After one long month visiting the United States and Canada, it is so good to be home. No doubt, there are modernities and opportunities that only developed countries can give. No doubt, traveling in countries with vast lands, with lakes where the whole Philippines can fit, can be quite alluring. And staying in cities like San Diego, Los Angeles, San Francisco, New York and Toronto can dazzle a Filipino. North America is super rich, not just pound for pound, but in volume, too. It is no wonder that different peoples around the world want to migrate to the US and Canada.

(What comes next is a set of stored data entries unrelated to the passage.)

Lemma networkLoop_readable entries afterNetwork changes :
  (forall k, In k (JsMap.keys entries) ->
     JsMap.read k afterNetwork <> JsMap.undefined) ->
  networkLoop entries afterNetwork changes
  = Ok (changes ++ networkSeen entries afterNetwork).
Proof.
  revert changes. induction entries as [|[k b] entries IH]; intros changes H.
  - simpl. now rewrite app_nil_r.
  - cbn [networkLoop networkSeen flat_map fst snd].
    destruct (JsMap.read k afterNetwork) as [a| |] eqn:E.
    + rewrite (@networkEntry_present k b a afterNetwork changes
                 (read_get _ _ E)).
      cbn [bind]. rewrite IH by (intros; apply H; now right).
      unfold networkSeen. now rewrite <- app_assoc.
    + rewrite (@networkEntry_inherited k b afterNetwork changes E).
      cbn [bind]. rewrite IH by (intros; apply H; now right).
      unfold networkSeen. now rewrite <- app_assoc.
    + exfalso. apply (H k); [now left|assumption].
Qed.

(** The network loop throws a [TypeError] unless every endpoint of the
    previous map can be read from the current one. *)
Lemma networkLoop_cases entries afterNetwork : forall changes,
  networkLoop entries afterNetwork changes = Err TypeError \/
  forall k, In k (JsMap.keys entries) ->
            JsMap.read k afterNetwork <> JsMap.undefined.
Proof.
  induction entries as [|[k0 s0] entries IH]; intros changes.
  - right. intros k [].
  - cbn [networkLoop].
    destruct (JsMap.read k0 afterNetwork) as [a| |] eqn:E.
    + rewrite (@networkEntry_present k0 s0 a afterNetwork changes
                 (read_get _ _ E)).
      cbn [bind].
      match goal with
      | |- networkLoop _ _ ?c = _ \/ _ => destruct (IH c) as [H|H]
      end.
      * now left.
      * right. intros k [Hk|Hk];
          [cbn in Hk; subst k; congruence|now apply H].
    + rewrite (@networkEntry_inherited k0 s0 afterNetwork changes E).
      cbn [bind].
      match goal with
      | |- networkLoop _ _ ?c = _ \/ _ => destruct (IH c) as [H|H]
      end.
      * now left.
      * right. intros k [Hk|Hk];
          [cbn in Hk; subst k; congruence|now apply H].
    + left. now rewrite networkEntry_missing.
Qed.
Lemma try_fold_app {E A B} (f : A → B → result E A) acc l1 l2 :
  try_fold f acc (l1 ++ l2) = rbind (try_fold f acc l1) (λ a, try_fold f a l2).
Proof.
  revert acc. induction l1 as [|x l1 IH]; intros acc; simpl; [done|].
  destruct (f acc x); simpl; auto.
Qed.

(** *** Absence of panics *)

Lemma rbind_no_panic {E A B} (m : result E A) (k : A → result E B) :
  m ≠ Panic → (∀ a, m = Ok a → k a ≠ Panic) → rbind m k ≠ Panic.
Proof. destruct m; simpl; naive_solver. Qed.

Lemma ok_or_no_panic {E A} (o : option A) (e : E) : ok_or o e ≠ Panic.
Proof. by destruct o. Qed.

Lemma map_err_no_panic {E A} (f : E → E) (m : result E A) : m ≠ Panic → map_err f m ≠ Panic.
Proof. by destruct m. Qed.

Lemma try_each_no_panic {E B} (f : B → result E unit) l :
  (∀ x, x ∈ l → f x ≠ Panic) → try_each f l ≠ Panic.
Proof.
  induction l as [|x l IH]; intros H; simpl; [done|].
  apply rbind_no_panic; [apply H; left|]. intros _ _. apply IH. intros y Hy. apply H. by right.
Qed.

Lemma try_eachi_no_panic {E B} (f : Z → B → result E unit) i l :
  (∀ j x, x ∈ l → f j x ≠ Panic) → try_eachi f i l ≠ Panic.
Proof.
  revert i. induction l as [|x l IH]; intros i H; simpl; [done|].
  apply rbind_no_panic; [apply H; left|]. intros _ _. apply IH. intros j y Hy. apply H. by right.
Qed.

Lemma try_map_no_panic {E A B} (f : A → result E B) l :
  (∀ x, x ∈ l → f x ≠ Panic) → try_map f l ≠ Panic.
Proof.
  induction l as [|x l IH]; intros H; simpl; [done|].
  apply rbind_no_panic; [apply H; left|]. intros y _.
  apply rbind_no_panic; [|done]. apply IH. intros z Hz. apply H. by right.
Qed.

Lemma try_fold_inv {E A B} (f : A → B → result E A) (P : A → Prop) acc l r :
  (∀ a x a', x ∈ l → P a → f a x = Ok a' → P a') → P acc → try_fold f acc l = Ok r → P r.
Proof.
  revert acc. induction l as [|x l IH]; intros acc Hf Ha H; cbn [try_fold] in H; [by injection H as <-|].
  destruct (f acc x) as [a|e|] eqn:Hx; [|done..]. cbn [rbind] in H.
  eapply IH; [|eapply Hf; [left|exact Ha|exact Hx]|exact H]. intros b y b' Hy. apply Hf. by right.
Qed.

Lemma try_fold_no_panic {E A B} (f : A → B → result E A) acc l :
  (∀ a x, x ∈ l → f a x ≠ Panic) → try_fold f acc l ≠ Panic.
Proof.
  revert acc. induction l as [|x l IH]; intros acc H; simpl; [done|].
  apply rbind_no_panic; [apply H; left|]. intros a _. apply IH. intros b y Hy. apply H. by right.
Qed.

Lemma insert_distinct_no_panic {E A} `{!EqDecision A} (e : E) (seen l : list A) :
  insert_distinct e seen l ≠ Panic.
Proof. revert seen. induction l; intros seen; simpl; [done|]. by case_bool_decide. Qed.

(** [no_panic] walks a computation down to the calls whose panics are not yet
    excluded, deciding every branch. *)
Ltac no_panic_step :=
  lazymatch goal with
  | |- Ok _ ≠ Panic => discriminate
  | |- Err _ ≠ Panic => discriminate
  | |- rbind _ _ ≠ Panic => apply rbind_no_panic; [|intros ? ?]
  | |- ok_or _ _ ≠ Panic => apply ok_or_no_panic
  | |- map_err _ _ ≠ Panic => apply map_err_no_panic
  | |- try_each _ _ ≠ Panic => apply try_each_no_panic; intros ? ?
  | |- try_eachi _ _ _ ≠ Panic => apply try_eachi_no_panic; intros ? ? ?
  | |- try_map _ _ ≠ Panic => apply try_map_no_panic; intros ? ?
  | |- try_fold _ _ _ ≠ Panic => apply try_fold_no_panic; intros ? ? ?
  | |- insert_distinct _ _ _ ≠ Panic => apply insert_distinct_no_panic
  | |- (if ?b then _ else _) ≠ Panic => destruct b eqn:?
  | |- (match ?x with _ => _ end) ≠ Panic => destruct x eqn:?
  end.
Ltac no_panic := repeat (no_panic_step; cbn beta); try done.

(** ** Lemmas on checked arithmetic *)

Lemma checked_add_Some w a b c :
  checked_add w a b = Some c ↔ c = a + b ∧ a + b < 2 ^ w.
Proof.
  unfold checked_add. destruct (Z.ltb_spec (a + b) (2 ^ w)); naive_solver lia.
Qed.

Lemma checked_add_None w a b :
  checked_add w a b = None ↔ 2 ^ w ≤ a + b.
Proof.
  unfold checked_add. destruct (Z.ltb_spec (a + b) (2 ^ w)); naive_solver lia.
Qed.

Lemma checked_sub_Some a b c :
  checked_sub a b = Some c ↔ c = a - b ∧ b ≤ a.
Proof. unfold checked_sub. destruct (Z.leb_spec b a); naive_solver lia. Qed.

Lemma checked_mul_Some w a b c :
  checked_mul w a b = Some c ↔ c = a * b ∧ a * b < 2 ^ w.
Proof.
  unfold checked_mul. destruct (Z.ltb_spec (a * b) (2 ^ w)); naive_solver lia.
Qed.
(* ===== verification/ByteOrder.v ===== *)
(** * Ordered byte keys

    The order of byte arrays that [BTreeMap], [BTreeSet] and [sort_unstable] use, and
    the iteration of a map in key order. *)

From Stdlib Require Import ZArith Lia.
From stdpp Require Import base list gmap sorting.
From S2P Require Import Prelude.

Definition bytes_lt (a b : bytes) : Prop := bytes_cmp a b = Lt.

#[export] Instance bytes_le_dec : RelDecision bytes_le.
Proof. intros a b. unfold bytes_le. apply _. Defined.
#[export] Instance bytes_lt_dec : RelDecision bytes_lt.
Proof. intros a b. unfold bytes_lt. apply _. Defined.

Lemma bytes_cmp_refl a : bytes_cmp a a = Eq.
Proof. induction a as [|x a IH]; [done|]. simpl. by rewrite Z.compare_refl. Qed.

Lemma bytes_cmp_Eq a b : bytes_cmp a b = Eq ↔ a = b.
Proof.
  split; [|intros ->; apply bytes_cmp_refl].
  revert b. induction a as [|x a IH]; intros [|y b]; simpl; try done.
  destruct (Z.compare_spec x y); [|done..]. intros ?%IH. congruence.
Qed.

Lemma bytes_cmp_flip a b : bytes_cmp b a = CompOpp (bytes_cmp a b).
Proof.
  revert b. induction a as [|x a IH]; intros [|y b]; try done. simpl.
  rewrite (Z.compare_antisym x y). destruct (x ?= y); simpl; [apply IH|done..].
Qed.

Lemma bytes_cmp_trans a b c o : bytes_cmp a b = o → bytes_cmp b c = o → bytes_cmp a c = o.
Proof.
  revert b c. induction a as [|x a IH]; intros [|y b] [|z c]; simpl; try congruence.
  destruct (Z.compare_spec x y), (Z.compare_spec y z), (Z.compare_spec x z);
    subst; try congruence; try lia; eauto.
Qed.

#[export] Instance bytes_lt_trans : Transitive bytes_lt.
Proof. intros a b c. apply bytes_cmp_trans. Qed.
#[export] Instance bytes_lt_irrefl : Irreflexive bytes_lt.
Proof. intros a. unfold complement, bytes_lt. by rewrite bytes_cmp_refl. Qed.

Lemma bytes_le_lteq a b : bytes_le a b ↔ bytes_lt a b ∨ a = b.
Proof.
  unfold bytes_le, bytes_lt. rewrite <- (bytes_cmp_Eq a b).
  destruct (bytes_cmp a b); naive_solver.
Qed.

#[export] Instance bytes_le_refl : Reflexive bytes_le.
Proof. intros a. apply bytes_le_lteq. by right. Qed.
#[export] Instance bytes_le_trans : Transitive bytes_le.
Proof.
  intros a b c. rewrite !bytes_le_lteq. intros [H1| ->] [H2| ->]; auto.
  left. by etrans.
Qed.
#[export] Instance bytes_le_antisymm : AntiSymm (=) bytes_le.
Proof.
  intros a b. rewrite !bytes_le_lteq. intros [H1|H1] [H2|H2]; try done.
  exfalso. apply (irreflexivity bytes_lt a). by etrans.
Qed.
#[export] Instance bytes_le_total : Total bytes_le.
Proof.
  intros a b. unfold bytes_le. rewrite (bytes_cmp_flip a b). destruct (bytes_cmp a b); naive_solver.
Qed.

Lemma bytes_lt_nle a b : bytes_lt a b ↔ ¬ bytes_le b a.
Proof.
  unfold bytes_lt, bytes_le. rewrite (bytes_cmp_flip a b).
  destruct (bytes_cmp a b); naive_solver.
Qed.

(** ** Sorting by a byte key *)

Section sort_by_key.
Context {A : Type} (key : A → bytes).

Definition key_le (x y : A) : Prop := bytes_le (key x) (key y).
#[local] Instance key_le_dec : RelDecision key_le.
Proof. intros x y. unfold key_le. apply _. Defined.
#[local] Instance key_le_total : Total key_le.
Proof. intros x y. unfold key_le. apply (total bytes_le). Qed.
#[local] Instance key_le_trans : Transitive key_le.
Proof. intros x y z. unfold key_le. by etrans. Qed.

(** [l.sort_unstable_by_key(key)], on keys that are pairwise distinct wherever the code
    sorts, so that every sorting algorithm gives this list *)
Definition sort_by_key (l : list A) : list A := merge_sort key_le l.

Lemma sort_by_key_perm l : sort_by_key l ≡ₚ l.
Proof. apply merge_sort_Permutation. Qed.
Lemma sort_by_key_sorted l : StronglySorted key_le (sort_by_key l).
Proof. apply (StronglySorted_merge_sort key_le). Qed.
Lemma sort_by_key_elem l x : x ∈ sort_by_key l ↔ x ∈ l.
Proof. by rewrite sort_by_key_perm. Qed.

(** A list with distinct keys has one sorted arrangement. *)
Lemma sorted_unique l1 l2 :
  NoDup (key <$> l1) → StronglySorted key_le l1 → StronglySorted key_le l2 → l1 ≡ₚ l2 → l1 = l2.
Proof.
  intros Hnd H1 H2 Hp. revert l2 H2 Hp. induction H1 as [|x l1 H1 IH Hx]; intros l2 H2 Hp.
  - by apply Permutation_nil in Hp.
  - destruct H2 as [|y l2 H2 Hy]; [by apply Permutation_sym, Permutation_nil in Hp|].
    rewrite fmap_cons, NoDup_cons in Hnd. destruct Hnd as [Hxn Hnd].
    assert (x = y) as <-.
    { assert (Hyin : y ∈ x :: l1) by (rewrite Hp; left).
      assert (Hxin : x ∈ y :: l2) by (rewrite <- Hp; left).
      apply elem_of_cons in Hyin as [->|Hyin]; [done|].
      apply elem_of_cons in Hxin as [->|Hxin]; [done|].
      rewrite Forall_forall in Hx, Hy. exfalso. apply Hxn.
      rewrite (anti_symm bytes_le (key x) (key y) (Hx y Hyin) (Hy x Hxin)).
      by apply list_elem_of_fmap_2. }
    f_equal. apply IH; [done|done|]. by eapply Permutation_cons_inv.
Qed.

Lemma sort_by_key_eq l1 l2 :
  NoDup (key <$> l1) → l1 ≡ₚ l2 → sort_by_key l1 = sort_by_key l2.
Proof.
  intros Hnd Hp. apply sorted_unique; [|apply sort_by_key_sorted..|].
  - by rewrite sort_by_key_perm.
  - by rewrite !sort_by_key_perm.
Qed.
End sort_by_key.

(** ** Maps in key order *)

(** [for (k, v) in &map] on a [BTreeMap] with byte-array keys *)
Definition ascending {A} (m : gmap bytes A) : list (bytes * A) :=
  sort_by_key fst (map_to_list m).

Lemma ascending_elem {A} (m : gmap bytes A) k v : (k, v) ∈ ascending m ↔ m !! k = Some v.
Proof. unfold ascending. rewrite sort_by_key_elem. apply elem_of_map_to_list. Qed.

Lemma ascending_perm {A} (m : gmap bytes A) : ascending m ≡ₚ map_to_list m.
Proof. apply sort_by_key_perm. Qed.

Lemma ascending_NoDup {A} (m : gmap bytes A) : NoDup (ascending m).*1.
Proof. rewrite ascending_perm. apply NoDup_fst_map_to_list. Qed.
(* ===== verification/Address.v ===== *)
(** * Addresses

    [dom-core/src/address.rs]: the Wallet V3 address payload and its Bech32m text.  Strings are
    their UTF-8 bytes.  [str::to_lowercase] follows the Unicode tables; it is the parameter
    [to_lowercase], of which only its documented effect on ASCII text is assumed. *)

From Stdlib Require Import ZArith Lia.
From stdpp Require Import base list strings.
From S2P Require Import Prelude CoreError Core.
Local Open Scope string_scope.
Local Open Scope list_scope.
Local Open Scope Z_scope.

Definition ADDRESS_HRP_MAINNET : bytes := str_bytes "dom".
Definition ADDRESS_HRP_TESTNET : bytes := str_bytes "tdom".
Definition ADDRESS_HRP_REGTEST : bytes := str_bytes "rdom".
Definition ADDRESS_PAYLOAD_VERSION_V3 : Z := 1.
Definition ADDRESS_TYPE_STANDARD : Z := 0.
Definition ADDRESS_KEY_TYPE_SECP256K1_COMPRESSED : Z := 0.
Definition ADDRESS_V3_PAYLOAD_LEN : Z := 1 + 1 + 1 + 4 + 33.
Definition MAX_ADDRESS_LEN : Z := 90.
Definition BECH32M_CONST : Z := 0x2bc830a3.
Definition CHARSET : bytes := str_bytes "qpzry9x8gf2tvdw0s3jn54khce6mua7l".
Definition CHARSET_REV : bytes :=
  foldl (λ rev i, <[Z.to_nat (nth i CHARSET 0) := Z.of_nat i]> rev) (replicate 128 0xFF) (seq 0 32).

(** ** Bech32m *)

(** [a.wrapping_shl(k)] on [u32] *)
Definition wrapping_shl (a k : Z) : Z := Z.shiftl a (k mod 32) mod 2 ^ 32.

Definition GEN : list (Z * Z) :=
  [(0, 0x3b6a57b2); (1, 0x26508e6d); (2, 0x1ea119fa); (3, 0x3d4233dd); (4, 0x2a1462b3)].
Definition polymod_gen (b chk : Z) (ig : Z * Z) : Z :=
  if Z.land (Z.shiftr b ig.1) 1 =? 1 then Z.lxor chk ig.2 else chk.
Definition polymod_step (chk v : Z) : Z :=
  let b := Z.land (Z.shiftr chk 25) 0xFF in
  foldl (polymod_gen b) (Z.lxor (wrapping_shl (Z.land chk 0x1ffffff) 5) v) GEN.
Definition polymod (values : bytes) : Z := foldl polymod_step 1 values.

Definition hrp_expand (hrp : bytes) : bytes :=
  ((λ c, Z.shiftr c 5) <$> hrp) ++ [0] ++ ((λ c, Z.land c 31) <$> hrp).

(** [while bits >= 5 { bits -= 5; out.push((acc >> bits) & 31) }]; [bits] bounds its rounds *)
Fixpoint emit5 (fuel : nat) (acc bits : Z) (out : bytes) : Z * bytes :=
  match fuel with
  | O => (bits, out)
  | S n => if bits <? 5 then (bits, out)
           else emit5 n acc (bits - 5) (out ++ [Z.land (Z.shiftr acc (bits - 5)) 31])
  end.
Definition to_5bit_step (s : Z * Z * bytes) (b : Z) : Z * Z * bytes :=
  let '(acc, bits, out) := s in
  let acc := Z.lor (wrapping_shl acc 8) b in
  let '(bits, out) := emit5 (Z.to_nat (bits + 8)) acc (bits + 8) out in
  (acc, bits, out).
Definition to_5bit (data : bytes) : bytes :=
  let '(acc, bits, out) := foldl to_5bit_step (0, 0, []) data in
  if 0 <? bits then out ++ [Z.land (wrapping_shl acc (5 - bits)) 31] else out.

Definition from_5bit_step (s : Z * Z * bytes) (b : Z) : Result (Z * Z * bytes) :=
  let '(acc, bits, out) := s in
  if 32 <=? b then Err (Malformed "invalid 5-bit value")
  else
    let acc := Z.lor (wrapping_shl acc 5) b in
    let bits := bits + 5 in
    if 8 <=? bits then Ok (acc, bits - 8, out ++ [Z.shiftr acc (bits - 8) mod 2 ^ 8])
    else Ok (acc, bits, out).
Definition from_5bit (data : bytes) : Result bytes :=
  let? (acc, bits, out) := try_fold from_5bit_step (0, 0, []) data in
  let mask := Z.shiftl 1 bits - 1 in
  if (5 <=? bits) || negb (Z.land acc mask =? 0) then Err (Malformed "invalid bech32 padding")
  else Ok out.

Definition checksum_digit (checksum i : Z) : Z := Z.land (Z.shiftr checksum (5 * (5 - i))) 31.
Definition charset_at (v : Z) : Z := nth (Z.to_nat v) CHARSET 0.

Definition bech32m_encode (hrp data : bytes) : bytes :=
  let data5 := to_5bit data in
  let checksum := Z.lxor (polymod (hrp_expand hrp ++ data5 ++ replicate 6 0)) BECH32M_CONST in
  hrp ++ [49] ++ (charset_at <$> data5)
    ++ (charset_at <$> (checksum_digit checksum <$> [0; 1; 2; 3; 4; 5])).

(** [s.rfind('1')] *)
Fixpoint rfind (c : Z) (s : bytes) : option nat :=
  match s with
  | [] => None
  | x :: t => match rfind c t with
              | Some i => Some (S i)
              | None => if x =? c then Some O else None
              end
  end.

Definition charset_value (c : Z) : Result Z :=
  if 128 <=? c then Err (Malformed "non-ASCII in address")
  else
    let v := nth (Z.to_nat c) CHARSET_REV 0xFF in
    if v =? 0xFF then
      Err (Malformed ("invalid character " +:+ String (Ascii.ascii_of_N (Z.to_N c)) EmptyString
                      +:+ " in address"))
    else Ok v.

Definition bech32m_decode (s : bytes) : Result (bytes * bytes) :=
  let? sep := ok_or (rfind 49 s) (Malformed "no separator in address") in
  if Nat.eqb sep 0 then Err (Malformed "empty HRP")
  else if zlen s - Z.of_nat sep - 1 <? 6 then Err (Malformed "address too short for checksum")
  else
    let hrp := take sep s in
    let data_str := drop (S sep) s in
    let? values := try_map charset_value data_str in
    if negb (polymod (hrp_expand hrp ++ values) =? BECH32M_CONST) then
      Err (Malformed "invalid bech32m checksum")
    else
      let? payload := from_5bit (take (length values - 6) values) in
      Ok (hrp, payload).

(** ** Addresses *)

Record Address : Type := {
  addr_payload : bytes;
  addr_is_mainnet : bool;
  addr_version : Z;
  addr_type : Z;
  addr_key_type : Z;
  addr_network_magic : Z;
}.
#[export] Instance Address_eq_dec : EqDecision Address.
Proof. solve_decision. Defined.

Definition hrp_for_network_magic (network_magic : Z) : option bytes :=
  if network_magic =? NETWORK_MAGIC_MAINNET then Some ADDRESS_HRP_MAINNET
  else if network_magic =? NETWORK_MAGIC_TESTNET then Some ADDRESS_HRP_TESTNET
  else if network_magic =? NETWORK_MAGIC_REGTEST then Some ADDRESS_HRP_REGTEST
  else None.

Definition validate_compressed_public_key (key : bytes) : Result unit :=
  let other := nth 0 key 0 in
  if (other =? 0x02) || (other =? 0x03) then Ok tt
  else Err (Malformed ("address key is not a compressed secp256k1 public key: prefix 0x"
                       +:+ hex_byte other)).

Definition new_for_network (payload : bytes) (network_magic : Z) : Result Address :=
  let? _ := validate_compressed_public_key payload in
  match hrp_for_network_magic network_magic with
  | None => Err (Malformed ("unsupported address network magic 0x" +:+ hex_u32 network_magic))
  | Some _ =>
      Ok {| addr_payload := payload; addr_is_mainnet := network_magic =? NETWORK_MAGIC_MAINNET;
            addr_version := ADDRESS_PAYLOAD_VERSION_V3; addr_type := ADDRESS_TYPE_STANDARD;
            addr_key_type := ADDRESS_KEY_TYPE_SECP256K1_COMPRESSED;
            addr_network_magic := network_magic |}
  end.

(** [Address::new], whose [expect] also covers the key prefix *)
Definition address_new (payload : bytes) (is_mainnet : bool) : Result Address :=
  match new_for_network payload (if is_mainnet then NETWORK_MAGIC_MAINNET else NETWORK_MAGIC_TESTNET) with
  | Ok a => Ok a
  | _ => Panic
  end.

Definition to_payload_bytes (a : Address) : bytes :=
  [addr_version a; addr_type a; addr_key_type a] ++ le_bytes 4 (addr_network_magic a) ++ addr_payload a.

Definition address_encode (a : Address) : Result bytes :=
  let? hrp := expect (hrp_for_network_magic (addr_network_magic a)) in
  Ok (bech32m_encode hrp (to_payload_bytes a)).

Definition address_hrp (a : Address) : bytes :=
  if addr_is_mainnet a then ADDRESS_HRP_MAINNET
  else if addr_network_magic a =? NETWORK_MAGIC_REGTEST then ADDRESS_HRP_REGTEST
  else ADDRESS_HRP_TESTNET.

Definition validate_for_network (a : Address) (expected_network_magic : Z) : Result unit :=
  if negb (addr_network_magic a =? expected_network_magic) then
    Err (Malformed "address network does not match expected network")
  else validate_compressed_public_key (addr_payload a).

Definition is_ascii_lowercase (b : Z) : bool := (97 <=? b) && (b <=? 122).
Definition is_ascii_uppercase (b : Z) : bool := (65 <=? b) && (b <=? 90).
Definition ascii_lower (b : Z) : Z := if is_ascii_uppercase b then b + 32 else b.

(** [str::to_lowercase]: on ASCII text it maps each letter to its lower case *)
Class ToLowercase : Type := {
  to_lowercase : bytes → bytes;
  to_lowercase_ascii s : Forall (λ b, 0 ≤ b < 128) s → to_lowercase s = ascii_lower <$> s;
}.

(** The [match] on the human-readable part inside [decode] *)
Definition network_magic_of_hrp (hrp : bytes) : Result Z :=
  if bool_decide (hrp = ADDRESS_HRP_MAINNET) then Ok NETWORK_MAGIC_MAINNET
  else if bool_decide (hrp = ADDRESS_HRP_TESTNET) then Ok NETWORK_MAGIC_TESTNET
  else if bool_decide (hrp = ADDRESS_HRP_REGTEST) then Ok NETWORK_MAGIC_REGTEST
  else Err (Malformed ("unknown address HRP: " +:+ bytes_str hrp)).

Section decode.
Context `{HT : ToLowercase}.

Definition address_decode (s : bytes) : Result Address :=
  if MAX_ADDRESS_LEN <? zlen s then Err (Malformed "address too long")
  else if existsb is_ascii_lowercase s && existsb is_ascii_uppercase s then
    Err (Malformed "mixed-case bech32m address is not allowed")
  else
    let? (hrp, payload) := bech32m_decode (to_lowercase s) in
    if negb (zlen payload =? ADDRESS_V3_PAYLOAD_LEN) then
      Err (Malformed ("address payload must be " +:+ dec ADDRESS_V3_PAYLOAD_LEN +:+ " bytes, got "
                      +:+ dec (zlen payload)))
    else
      let? hrp_network_magic := network_magic_of_hrp hrp in
      let version := nth 0 payload 0 in
      if negb (version =? ADDRESS_PAYLOAD_VERSION_V3) then
        Err (Malformed ("unsupported address payload version " +:+ dec version))
      else
        let address_type := nth 1 payload 0 in
        if negb (address_type =? ADDRESS_TYPE_STANDARD) then
          Err (Malformed ("unsupported address type " +:+ dec address_type))
        else
          let key_type := nth 2 payload 0 in
          if negb (key_type =? ADDRESS_KEY_TYPE_SECP256K1_COMPRESSED) then
            Err (Malformed ("unsupported address key type " +:+ dec key_type))
          else
            let network_magic := le_val (slice payload 3 7) in
            if negb (network_magic =? hrp_network_magic) then
              Err (Malformed "address HRP does not match payload network magic")
            else
              let arr := slice payload 7 40 in
              let? _ := validate_compressed_public_key arr in
              Ok {| addr_payload := arr; addr_is_mainnet := network_magic =? NETWORK_MAGIC_MAINNET;
                    addr_version := version; addr_type := address_type; addr_key_type := key_type;
                    addr_network_magic := network_magic |}.
End decode.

At the same time, being in a work like Gawad Kalinga (GK) gives me the privilege of traveling to countries where GK either finds support or gives support. The movement to lift our people out of poverty by stimulating both love for the poor and patriotism in hearts of others who can help, with particular development modalities that are finding success like no other in the world, needs the kind of coordination that require me and a few others to keep in close touch. The achievements of Gawad Kalinga are not lost in the big world of anti-poverty and social entrepreneurship. Winning the Ramon Magsaysay Award was just the beginning, and bagging the Skoll Foundation Award (Jeff Skoll is the founder and CEO of the giant eBay corporation) a few months ago is but the latest of recognition that a native Filipino initiative is meriting globally.

Promoting GK even to Filipinos abroad can be back-breaking. Poverty is a global reality and ours does not especially stand out as the worst. Africa has the top priority with a poverty that has strong shades of AIDS or violence. Then, serious disasters like what hit Haiti can temporarily put that country at the top of the list for aid or philanthropy. The plight of the poor in the Philippines must be the prime concern of Filipinos because developed countries will not place the Filipino poor above others in the world. Furthermore, poverty in the Philippines, in the minds of Filipinos abroad, is intimately related to corruption. I cannot blame them. Poverty is a direct consequence of corruption in a country that is blessed beyond belief. It is the bitter fruit of a lack of concern for the other, it is the curse of a people whose rich and powerful suffer from historical amnesia and whose need to have more prevent them from correcting that historical anomaly.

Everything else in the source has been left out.